TASK GOAL> Lines from the start of the data through the line containing "Definition be_load (bs" must be given again exactly. Leave the others out.
--------
(** ** Bytes and byte order

    Memory is a list of bytes ([u8] values); the supported targets
    (riscv64, loongarch64) are little endian, so a native load is [le_load]
    and [from_be]/[to_be] is a byte swap. *)

Definition is_byte (b : Z) : Prop := 0 <= b < 256.
Abbreviation bytes := (list Z).
Definition is_bytes (bs : bytes) : Prop := Forall is_byte bs.

Fixpoint le_load (bs : bytes) : Z :=
  match bs with [] => 0 | b :: bs => b + 256 * le_load bs end.

Fixpoint le_store (n : nat) (z : Z) : bytes :=
  match n with O => [] | S n => z mod 256 :: le_store n (z / 256) end.

Definition be_load (bs : bytes) : Z := le_load (rev bs).
Definition be_store (n : nat) (z : Z) : bytes := rev (le_store n z).

(** [uN::from_be] and [uN::to_be] on a little-endian target. *)
Definition swap_bytes (n : nat) (z : Z) : Z := be_load (le_store n z).

Lemma le_store_length n z : length (le_store n z) = n.
Proof. revert z; induction n; intros; simpl; auto. Qed.

Lemma be_store_length n z : length (be_store n z) = n.
Proof. unfold be_store; rewrite length_rev; apply le_store_length. Qed.

Lemma le_store_bytes n z : is_bytes (le_store n z).
Proof.
  revert z; induction n; intros; simpl; constructor.
  - apply Z.mod_pos_bound; lia.
  - apply IHn.
Qed.

Lemma be_store_bytes n z : is_bytes (be_store n z).
Proof. apply Forall_rev, le_store_bytes. Qed.

Lemma pow256 n : 2 ^ (8 * Z.of_nat (S n)) = 256 * 2 ^ (8 * Z.of_nat n).
Proof.
  replace (8 * Z.of_nat (S n)) with (8 + 8 * Z.of_nat n) by lia.
  rewrite Z.pow_add_r by lia. reflexivity.
Qed.

Lemma le_load_store n z : le_load (le_store n z) = wrap (8 * Z.of_nat n) z.
Proof.
  revert z; induction n as [|n IH]; intros z.
  - simpl. unfold wrap. now rewrite Z.mod_1_r.
  - cbn [le_load le_store]. rewrite IH. unfold wrap. rewrite pow256.
    rewrite Z.rem_mul_r; [lia|lia|apply pow2_pos; lia].
Qed.

Lemma le_load_range bs : is_bytes bs -> in_u (8 * Z.of_nat (length bs)) (le_load bs).
Proof.
  induction 1 as [|b bs Hb _ IH]; [unfold in_u; simpl; lia|].
  unfold in_u, is_byte in *. cbn [le_load length]. rewrite pow256. lia.
Qed.

Lemma le_store_load bs : is_bytes bs -> le_store (length bs) (le_load bs) = bs.
Proof.
  induction 1 as [|b bs Hb _ IH]; [reflexivity|].
  cbn [le_load length le_store]. unfold is_byte in *.
  replace (b + 256 * le_load bs) with (b + le_load bs * 256) by lia.
  rewrite Z_mod_plus_full, Z_div_plus_full by lia.
  rewrite Z.mod_small, Z.div_small by lia. now rewrite Z.add_0_l, IH.
Qed.

Lemma be_load_store n z : be_load (be_store n z) = wrap (8 * Z.of_nat n) z.
Proof. unfold be_load, be_store. rewrite rev_involutive. apply le_load_store. Qed.

Lemma be_load_range bs : is_bytes bs -> in_u (8 * Z.of_nat (length bs)) (be_load bs).
Proof.
  intros; unfold be_load. rewrite <- length_rev. apply le_load_range, Forall_rev, H.
Qed.

Lemma be_store_load bs : is_bytes bs -> be_store (length bs) (be_load bs) = bs.
Proof.
  intros H; unfold be_store, be_load.
  rewrite <- length_rev, le_store_load by (now apply Forall_rev).
  apply rev_involutive.
Qed.

(** A field loaded natively and then passed through [from_be] is the
    big-endian value of its bytes; stored through [to_be] it is the
    big-endian encoding. *)
Lemma from_be_load n bs :
  is_bytes bs -> length bs = n -> swap_bytes n (le_load bs) = be_load bs.
Proof. intros H <-; unfold swap_bytes. now rewrite le_store_load. Qed.

Lemma to_be_store n z : le_store n (swap_bytes n z) = be_store n z.
Proof.
  unfold swap_bytes, be_load, be_store.
  rewrite <- (le_store_load (rev (le_store n z))) at 2.
  - now rewrite length_rev, le_store_length.
  - apply Forall_rev, le_store_bytes.
Qed.

(** [polyhal::consts::PAGE_SIZE]. *)
Definition PAGE_SIZE : Z := 4096.

(** ** Slices *)

(** [&data[a..b]] when [a <= b <= data.len()]. *)
Definition slice {A} (a b : nat) (l : list A) : list A := take (b - a) (drop a l).

(** [data[a..a + src.len()].copy_from_slice(src)] in range. *)
Definition splice {A} (a : nat) (src l : list A) : list A :=
  take a l ++ src ++ drop (a + length src) l.

Definition byte_at (i : nat) (bs : bytes) : Z := nth i bs 0.

Lemma slice_length {A} a b (l : list A) :
  (b <= length l)%nat -> length (slice a b l) = (b - a)%nat.
Proof. intros; unfold slice. rewrite length_take, length_drop. lia. Qed.

Lemma slice_all {A} (l : list A) n : (length l <= n)%nat -> slice 0 n l = l.
Proof. intros; unfold slice. rewrite drop_0, Nat.sub_0_r. apply take_ge; lia. Qed.

Lemma splice_length {A} a (src l : list A) :
  (a + length src <= length l)%nat -> length (splice a src l) = length l.
Proof.
  intros; unfold splice. rewrite !length_app, length_take, length_drop. lia.
Qed.

Lemma slice_bytes a b bs : is_bytes bs -> is_bytes (slice a b bs).
Proof. intros; unfold slice. now apply Forall_take, Forall_drop. Qed.

Lemma slice_app_l {A} a b (l k : list A) :
  (b <= length l)%nat -> slice a b (l ++ k) = slice a b l.
Proof.
  intros. unfold slice. destruct (decide (a <= length l)%nat).
  - rewrite drop_app_le by lia. rewrite take_app_le; [done|].
    rewrite length_drop. lia.
  - replace (b - a)%nat with 0%nat by lia. now rewrite !take_0.
Qed.

Lemma splice_lookup {A} (a : nat) (src l : list A) i : (a + length src <= length l)%nat ->
  splice a src l !! i = if decide (a <= i < a + length src)%nat then src !! (i - a)%nat else l !! i.
Proof.
  intros H. unfold splice. destruct (decide (i < a)%nat).
  - rewrite lookup_app_l by (rewrite length_take; lia). rewrite lookup_take_lt by done. rewrite decide_False by lia. done.
  - rewrite lookup_app_r by (rewrite length_take; lia). rewrite length_take, Nat.min_l by lia.
    destruct (decide (i < a + length src)%nat).
    + rewrite lookup_app_l by lia. rewrite decide_True by lia. done.
    + rewrite lookup_app_r by lia. rewrite lookup_drop, decide_False by lia. f_equal. lia.
Qed.

Lemma slice_lookup {A} (a b : nat) (l : list A) k : (k < b - a)%nat -> slice a b l !! k = l !! (a + k)%nat.
Proof. intros H. unfold slice. by rewrite lookup_take_lt, lookup_drop. Qed.

Lemma slice_splice {A} a (src l : list A) :
  (a + length src <= length l)%nat -> slice a (a + length src) (splice a src l) = src.
Proof.
  intros H. unfold slice, splice.
  rewrite drop_app_ge by (rewrite length_take; lia).
  rewrite length_take, Nat.min_l, Nat.sub_diag, drop_0 by lia.
  replace (a + length src - a)%nat with (length src) by lia.
  now rewrite take_app_length.
Qed.

(** Two writes side by side are one. *)
Lemma splice_adjacent {A} off (a b l : list A) :
  (off + length a + length b <= length l)%nat ->
  splice (off + length a) b (splice off a l) = splice off (a ++ b) l.
Proof.
  intros Hl. unfold splice. rewrite length_app.
  assert (Ht : length (take off l) = off) by (rewrite length_take; lia).
  rewrite take_app_ge, Ht by lia. replace (off + length a - off)%nat with (length a) by lia.
  rewrite take_app_length. rewrite drop_app_ge, Ht by lia.
  rewrite drop_app_ge by lia. rewrite drop_drop, <- !app_assoc. do 4 f_equal. lia.
Qed.

(** ** Retain, count and position *)

Lemma filter_In_iff {A} (f : A -> bool) (l : list A) x :
  x ∈ List.filter f l <-> x ∈ l /\ f x = true.
Proof. rewrite !list_elem_of_In. apply filter_In. Qed.

Lemma Forall_filter_b {A} (P : A -> Prop) (f : A -> bool) l :
  Forall P l -> Forall P (List.filter f l).
Proof.
  rewrite !Forall_forall. intros H x Hx. apply filter_In_iff in Hx as [? _]. auto.
Qed.

Lemma filter_all {A} (f : A -> bool) l :
  Forall (fun x => f x = true) l -> List.filter f l = l.
Proof. induction 1 as [|x l H _ IH]; simpl; [done|]. now rewrite H, IH. Qed.

Lemma filter_length_le_b {A} (f : A -> bool) l :
  (length (List.filter f l) <= length l)%nat.
Proof. induction l as [|x l IH]; simpl; [lia|]. destruct (f x); simpl; lia. Qed.

Lemma filter_length_eq {A} (f : A -> bool) l :
  length (List.filter f l) = length l -> List.filter f l = l.
Proof.
  induction l as [|x l IH]; simpl; [done|].
  pose proof (filter_length_le_b f l). destruct (f x); simpl; intros E; [|lia].
  f_equal. apply IH. lia.
Qed.

(** [Iterator::position]. *)
Fixpoint position {A} (f : A -> bool) (l : list A) : option nat :=
  match l with
  | [] => None
  | x :: l => if f x then Some O else option_map S (position f l)
  end.

(** [Vec::swap_remove] in range: the last element takes the place. *)
Definition swap_remove {A} (i : nat) (l : list A) : list A :=
  match last l with
  | Some x => take (length l - 1) (<[i := x]> l)
  | None => l
  end.

(** [usize::saturating_sub]. *)
Definition saturating_sub (a b : Z) : Z := Z.max 0 (a - b).

Lemma position_spec {A} (f : A -> bool) l :
  match position f l with
  | Some p => exists l1 x l2, l = l1 ++ x :: l2 /\ length l1 = p /\ f x = true /\
                Forall (fun y => f y = false) l1
  | None => Forall (fun y => f y = false) l
  end.
Proof.
  induction l as [|x l IH]; simpl; [constructor|]. destruct (f x) eqn:E.
  - by exists [], x, l.
  - destruct (position f l) as [p|]; simpl.
    + destruct IH as (l1 & y & l2 & -> & <- & Hy & Hf). exists (x :: l1), y, l2. by repeat constructor.
    + by constructor.
Qed.

Lemma filter_none {A} (f : A -> bool) l :
  Forall (fun x => f x = false) l -> List.filter f l = [].
Proof. induction 1 as [|x l E _ IH]; simpl; [done|]. by rewrite E. Qed.

(** A list and what [swap_remove] leaves: the same elements but one. *)
Lemma swap_remove_perm {A} (l1 : list A) x l2 :
  swap_remove (length l1) (l1 ++ x :: l2) ≡ₚ l1 ++ l2.
Proof.
  unfold swap_remove. destruct l2 as [|y l2 _] using rev_ind.
  - rewrite last_snoc, insert_app_r_alt, Nat.sub_diag by done. simpl.
    rewrite length_app. simpl. rewrite Nat.add_sub, take_app_length. by rewrite app_nil_r.
  - rewrite app_comm_cons, app_assoc, last_snoc. rewrite insert_app_l by (rewrite length_app; simpl; lia).
    rewrite insert_app_r_alt, Nat.sub_diag by done. simpl.
    rewrite length_app. simpl. rewrite Nat.add_sub, take_app_length' by (rewrite !length_app; done).
    rewrite <- Permutation_middle, (app_assoc l1 l2), (Permutation_app_comm (l1 ++ l2) [y]). done.
Qed.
--------
THE COMPLETED TASK>
(** ** Bytes and byte order

    Memory is a list of bytes ([u8] values); the supported targets
    (riscv64, loongarch64) are little endian, so a native load is [le_load]
    and [from_be]/[to_be] is a byte swap. *)

Definition is_byte (b : Z) : Prop := 0 <= b < 256.
Abbreviation bytes := (list Z).
Definition is_bytes (bs : bytes) : Prop := Forall is_byte bs.

Fixpoint le_load (bs : bytes) : Z :=
  match bs with [] => 0 | b :: bs => b + 256 * le_load bs end.

Fixpoint le_store (n : nat) (z : Z) : bytes :=
  match n with O => [] | S n => z mod 256 :: le_store n (z / 256) end.

Definition be_load (bs : bytes) : Z := le_load (rev bs).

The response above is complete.